Now, DDG sales have plunged a staggering 98% and ethanol orders are virtually nonexistent.

China’s retaliatory tariffs last year cost farmers $670 million in oilseed and grain shipments to China, obliterating 78% of their total export market.

U.S. dairy exports to China fell by 43% in the 11 months after July 2018 — the point at which China enacted its first round of retaliatory tariffs on U.S. dairy products, according to the U.S. Dairy Export Council.

About 3.7 billion pounds of U.S. farmers’ milk had to find other markets during that span, the analysis found.

The result?

From July 2018 to June 2019, the number of farms that filed for Chapter 12 bankruptcies (a type of bankruptcy designed to allow family farmers and family fishermen to restructure their finances) rose by 13% year-over-year, according to the American Farm Bureau Federation.

Loan delinquency rates are at a six-year high.

The U.S. Department of Agriculture says nearly 13,000 farms outright disappeared last year.

And suicide rates among farmers are spiking.

Wisconsin, alone, has lost 551 dairy farms already this year after losing 638 in 2018 and 465 in 2017, according to data from the state Department of Agriculture, Trade and Consumer Protection.

The Trump administration has tried to cushion the blow by dispersing a whopping $28 billion in bailout money —  more than double the $12 billion bailout the American auto industry got during the Great Recession.

But it hasn’t been enough.

Manufacturing is hurting, too.

The Institute for Supply Management’s factory index slipped to 47.8 in September. That was the second straight reading below 50 (which signals contraction) and the lowest since June 2009.

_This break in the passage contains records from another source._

(** The options of this program that report no error. *)
Definition accepted (opt : Option) : Prop :=
  opt = WithLogging
  ∨ ∃ depth, 0 ≤ depth < maxSearchDepth ∧ opt = WithSearchDepth depth.

(** What the constructor logs between the options and the crawl. *)
Definition logged (rootURL : string) (opts : scraperOptions) : list event :=
  (if negb (validURL rootURL) && loggingMode opts
   then [LogPrintln ("invalid URL, setting to default URL= " +:+ defaultURL)]
   else [])
  ++ (if loggingMode opts
      then [LogPrintln ("search depth set to "
                        +:+ pretty (default defaultSearchDepth (searchDepth opts)))]
      else []).

(** ** A sample site *)

Module Fixture.

(** A classifier whose two kana predicates overlap on the prolonged sound
    mark. *)
Definition overlapKana : Kana := {|
  IsKanji c := bool_decide (c ∈ ["漢"; "字"]);
  IsKatakana c := bool_decide (c ∈ ["カ"; "ナ"; "ー"]);
  IsHiragana c := bool_decide (c ∈ ["か"; "な"; "ー"])
|}.


(** Splitting well-formed UTF-8 into characters: the first byte of a
    character tells how many bytes it has. *)
Definition utf8_width (b : ascii) : nat :=
  let n := nat_of_ascii b in
  if (n <? 128)%nat then 1%nat
  else if (n <? 224)%nat then 2%nat
  else if (n <? 240)%nat then 3%nat else 4%nat.

Fixpoint utf8_chars (pending : nat) (cur : string) (s : string) : list string :=
  match s with
  | EmptyString => match cur with EmptyString => [] | _ => [cur] end
  | String b s' =>
      match pending with
      | O =>
          match cur with EmptyString => [] | _ => [cur] end
          ++ utf8_chars (utf8_width b - 1) (String b EmptyString) s'
      | S p => utf8_chars p (cur +:+ String b EmptyString) s'
      end
  end.

Definition a_href (val : string) : Token :=
  {| TokType := StartTagToken; Data := "a";
     Attr := [ {| Namespace := ""; Key := "href"; Val := val |} ] |}.
Definition text_token (t : string) : Token :=
  {| TokType := TextToken; Data := t; Attr := [] |}.
Definition end_tag (name : string) : Token :=
  {| TokType := EndTagToken; Data := name; Attr := [] |}.
Definition eof : Token := {| TokType := ErrorToken; Data := ""; Attr := [] |}.

Definition rootURL : string := "http://www.example.jp".

Definition rootText : string :=
  "<a href=a.html>漢字ー漢</a><a href=b.html><a href=a.html/c.html><a href=a.html><a href=http://www.example.jp/d.html><a href=#top><a href=../e.html><a href=f.htm>".
Definition textA : string := "かな<a href=c.html>".
Definition textC : string := "カナカ".

Definition sampleHtml : Html := {|
  chars := utf8_chars 0 "";
  Tokens text :=
    if String.eqb text rootText then
      [ a_href "a.html"; text_token "漢字ー漢"; end_tag "a";
        a_href "b.html"; a_href "a.html/c.html"; a_href "a.html";
        a_href "http://www.example.jp/d.html"; a_href "#top";
        a_href "../e.html"; a_href "f.htm"; eof ]
    else if String.eqb text textA then
      [ text_token "かな"; a_href "c.html"; eof ]
    else if String.eqb text textC then [ text_token textC; eof ]
    else [ eof ]
|}.

Definition sampleNetwork : Network := {|
  Get url :=
    if String.eqb url rootURL then Body rootText
    else if String.eqb url (rootURL +:+ "/a.html") then Body textA
    else if String.eqb url (rootURL +:+ "/b.html")
    then GetFails "connection refused"
    else if String.eqb url (rootURL +:+ "/a.html/c.html") then Body textC
    else if String.eqb url (rootURL +:+ "/d.html")
    then ReadFails "unexpected EOF"
    else GetFails "no such host"
|}.

(** The [range] loops run in the order [elements] lists a set. *)
Definition inOrder : MapRange := {|
  range_order _ l := l;
  range_order_perm _ l := reflexivity l
|}.

(** The [range] loops run in the opposite order. *)
Definition backwards : MapRange := {|
  range_order _ l := reverse l;
  range_order_perm _ l := reverse_Permutation l
|}.

Definition scrape (url : string) (options : list Option) : list event * outcome :=
  @newKanjiKanaScraper overlapKana sampleNetwork sampleHtml inOrder url options.

Definition crawlFrom (url : string) (layer : Z) : crawl :=
  @routine overlapKana sampleNetwork sampleHtml inOrder url layer
    (Crawl emptyCounter []).

(** Two characters seen once each, and two orders in which a [range]
    loop may enumerate them. *)
Definition tied : gmap string Z := {[ "あ" := 1; "い" := 1 ]}.

(** Three characters, no two of them seen equally often. *)
Definition ranked : gmap string Z := {[ "漢" := 3; "字" := 1; "本" := 2 ]}.

End Fixture.

(** ** The report: [printCharactersRanking] and [main] *)

(** How a piece of the program ends: it runs to its end, or a run-time
    panic stops the program. *)
Inductive ending := Exited | Panicked.

(** [int(math.Sqrt(float64(n)))], left to the floating point unit. *)
Class Float := { sqrt_int : Z → Z }.

(** The order of the [range] loop in each of the calls of
    [getMostCommonCharactersList] that [main] makes; [loop] tells the calls
    apart. *)
Class KeyRange := {
  keys_order : nat → gmap string Z → list string;
  keys_order_range : ∀ loop m, range_of m (keys_order loop m)
}.

Definition tab : string := String (ascii_of_nat 9) EmptyString.
Definition newline : string := String (ascii_of_nat 10) EmptyString.

Fixpoint spaces (n : nat) : string :=
  match n with
  | O => EmptyString
  | S n' => String " " (spaces n')
  end.

(** The verb [%4d]: decimal, padded with spaces on the left to four
    characters. *)
Definition fmt_4d (z : Z) : string :=
  let digits := pretty z in
  spaces (4 - String.length digits) +:+ digits.

(** [fmt.Printf("%4d. %v (%v)\t", i+1, rankingList[i], m[rankingList[i]])]. *)
Definition rankingEntry (i : Z) (c : string) (count : Z) : string :=
  fmt_4d (i + 1) +:+ ". " +:+ c +:+ " (" +:+ pretty count +:+ ")" +:+ tab.

(** The loop of [printCharactersRanking] over the indices still to
    come: what it writes to standard output, one string per call of
    [fmt.Println] or [fmt.Printf], and how it ends.  [i%cols] panics when
    [cols] is 0 and [rankingList[i]] when [i] is out of range. *)
Fixpoint rankingLoop (cols : Z) (m : gmap string Z) (rankingList : list string)
    (indices : list Z) : list string * ending :=
  match indices with
  | [] => ([], Exited)
  | i :: rest =>
      if (0 <? i) && (cols =? 0) then ([], Panicked)
      else
        let break := if (0 <? i) && (Z.rem i cols =? 0) then [newline] else [] in
        match rankingList !! Z.to_nat i with
        | None => (break, Panicked)
        | Some c =>
            let '(written, e) := rankingLoop cols m rankingList rest in
            (break ++ rankingEntry i c (at_key m c) :: written, e)
        end
  end.

(** [printCharactersRanking(m, rankingList, rankingSize)]. *)
Definition printCharactersRanking `{Float} (m : gmap string Z)
    (rankingList : list string) (rankingSize : Z) : list string * ending :=
  let minRankingSize := rankingSize in
  let minRankingSize :=
    if Z.of_nat (length rankingList) <? minRankingSize
    then Z.of_nat (length rankingList) else minRankingSize in
  let cols := Z.max 5 (sqrt_int minRankingSize) in
  let '(written, e) := rankingLoop cols m rankingList (seqZ 0 minRankingSize) in
  match e with
  | Exited => (written ++ [newline], Exited)
  | Panicked => (written, Panicked)
  end.

(** What [main] does to the outside: the events of the crawl, what it
    writes to standard output itself and what it logs. *)
Inductive output :=
  | Crawled (e : event)
  | Stdout (text : string)
  | Logged (line : string).

(** Running [next] after [first], unless [first] ended in a panic. *)
Definition andThen (first next : list output * ending) : list output * ending :=
  match first.2 with
  | Exited => (first.1 ++ next.1, next.2)
  | Panicked => first
  end.

Definition println (line : string) : list output * ending :=
  ([Stdout (line +:+ newline)], Exited).

Section report.
Context `{Kana, Network, Html, MapRange, Float, KeyRange}.

(** The ranking printed through [printCharactersRanking], as part of
    [main]'s output. *)
Definition printing (m : gmap string Z) (rankingList : list string)
    (rankingSize : Z) : list output * ending :=
  let '(written, e) := printCharactersRanking m rankingList rankingSize in
  (Stdout <$> written, e).

(** [main] from the parsed flags on; [elapsed] is what [time.Since] gives
    at the end. *)
Definition main (url : string) (searchDepth rankingSize : Z) (elapsed : string)
    : list output * ending :=
  let '(tr, result) :=
    newKanjiKanaScraper url [WithSearchDepth searchDepth; WithLogging] in
  match result with
  | NilDereference => (Crawled <$> tr, Panicked)
  | Failed err =>
      (* log.Println(err), then res.kanjis with res == nil *)
      ((Crawled <$> tr) ++ [Logged err], Panicked)
  | Returned res =>
      let mostCommomKanjis :=
        getMostCommonCharactersList (kanjis res) (keys_order 0 (kanjis res)) in
      let mostCommomKatakana :=
        getMostCommonCharactersList (katakanas res)
          (keys_order 1 (katakanas res)) in
      let mostCommomHiragana :=
        getMostCommonCharactersList (hiraganas res)
          (keys_order 2 (hiraganas res)) in
      let kanjiRankingSize := Z.min (kanjiUniqueCount res) rankingSize in
      let katakanaRankingSize := Z.min (katakanaUniqueCount res) rankingSize in
      let hiraganaRankingSize := Z.min (hiraganaUniqueCount res) rankingSize in
      andThen (Crawled <$> tr, Exited)
      (andThen (println ("All Japanese characters found: "
                         +:+ pretty (allCharacteresCount res)))
      (andThen (println ("Kanji unique count: "
                         +:+ pretty (kanjiUniqueCount res)))
      (andThen (if 0 <? kanjiUniqueCount res then
                  andThen (println (pretty kanjiRankingSize
                                    +:+ " most common Kanji characters:"))
                          (printing (kanjis res) mostCommomKanjis
                                    kanjiRankingSize)
                else ([], Exited))
      (andThen (println ("Kana unique count: "
                         +:+ pretty (kanaUniqueCount res)))
      (andThen (println ("Katakana unique count: "
                         +:+ pretty (katakanaUniqueCount res)))
      (andThen (println ("Hiragana unique count: "
                         +:+ pretty (hiraganaUniqueCount res)))
      (andThen (if 0 <? katakanaUniqueCount res then
                  andThen (println (pretty katakanaRankingSize
                                    +:+ " most common Katakana characters:"))
                          (printing (katakanas res) mostCommomKatakana
                                    katakanaRankingSize)
                else ([], Exited))
      (andThen (if 0 <? hiraganaUniqueCount res then
                  andThen (println (pretty hiraganaRankingSize
                                    +:+ " most common Hiragana characters:"))
                          (printing (hiraganas res) mostCommomHiragana
                                    hiraganaRankingSize)
                else ([], Exited))
               ([Logged ("total time: " +:+ elapsed)], Exited)))))))))
  end.
End report.

(** ** The other variant of [printCharactersRanking] *)

(** Package [kana] again: the two functions only this variant calls. *)
Class Romaji := {
  IsKana : string → bool;
  KanaToRomaji : string → string
}.

(** [fmt.Printf("%4d. %v %v (%v)\n", i+1, c, romaji, count)] for a kana
    and [fmt.Printf("%4d. %v (%v)\n", i+1, c, count)] for anything else. *)
Definition romajiEntry `{Romaji} (i : Z) (c : string) (count : Z) : string :=
  if IsKana c then
    let romaji := KanaToRomaji c in
    fmt_4d (i + 1) +:+ ". " +:+ c +:+ " " +:+ romaji
      +:+ " (" +:+ pretty count +:+ ")" +:+ newline
  else
    fmt_4d (i + 1) +:+ ". " +:+ c +:+ " (" +:+ pretty count +:+ ")" +:+ newline.

(** The loop of this variant over the indices still to come. *)
Fixpoint romajiLoop `{Romaji} (m : gmap string Z) (rankingList : list string)
    (indices : list Z) : list string * ending :=
  match indices with
  | [] => ([], Exited)
  | i :: rest =>
      match rankingList !! Z.to_nat i with
      | None => ([], Panicked)
      | Some c =>
          let '(written, e) := romajiLoop m rankingList rest in
          (romajiEntry i c (at_key m c) :: written, e)
      end
  end.

(** [printCharactersRanking(m, rankingList, rankingSize)] as the variant
    that shows the romaji has it. *)
Definition printCharactersRankingRomaji `{Romaji} (m : gmap string Z)
    (rankingList : list string) (rankingSize : Z) : list string * ending :=
  let minRankingSize := rankingSize in
  let minRankingSize :=
    if Z.of_nat (length rankingList) <? minRankingSize
    then Z.of_nat (length rankingList) else minRankingSize in
  let '(written, e) := romajiLoop m rankingList (seqZ 0 minRankingSize) in
  match e with
  | Exited => (written ++ [newline], Exited)
  | Panicked => (written, Panicked)
  end.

And the University of Michigan’s Surveys of Consumers showed in September that a near-record number of consumers cited trade policies as a negative factor weighing on the economy.

It’s not going to get better any time soon, either.

On Wednesday, the World Trade Organization cleared the U.S. to impose $7.5 billion of tariffs on European products, after finding the EU had illegally propped up Airbus.

The decision was the largest-ever arbitration award granted by the organization, nearly doubling the previous record of $4.04 billion set in 2002.

The Trump administration says it will now impose 25% tariffs on certain European agricultural exports, including French wine and cheese, and 10% tariffs on European-brand aircraft starting on Oct. 18 — three days after a scheduled Oct. 15 tariff increase on $250 billion worth of Chinese goods, to 30% from 25%. 

The French government reacted on Thursday by saying it will respond with “retaliatory measures” to the new tariffs, but did not specify what those measures would include.

Negotiators from the U.S. and China will meet for their 13th round of trade negotiations next Thursday, but a breakthrough isn’t especially likely. That’s because while both countries are hurting, neither seems to feel any profound sense of urgency to strike a deal. 

That means these wars are likely to drag out and even escalate, further hampering economic growth. 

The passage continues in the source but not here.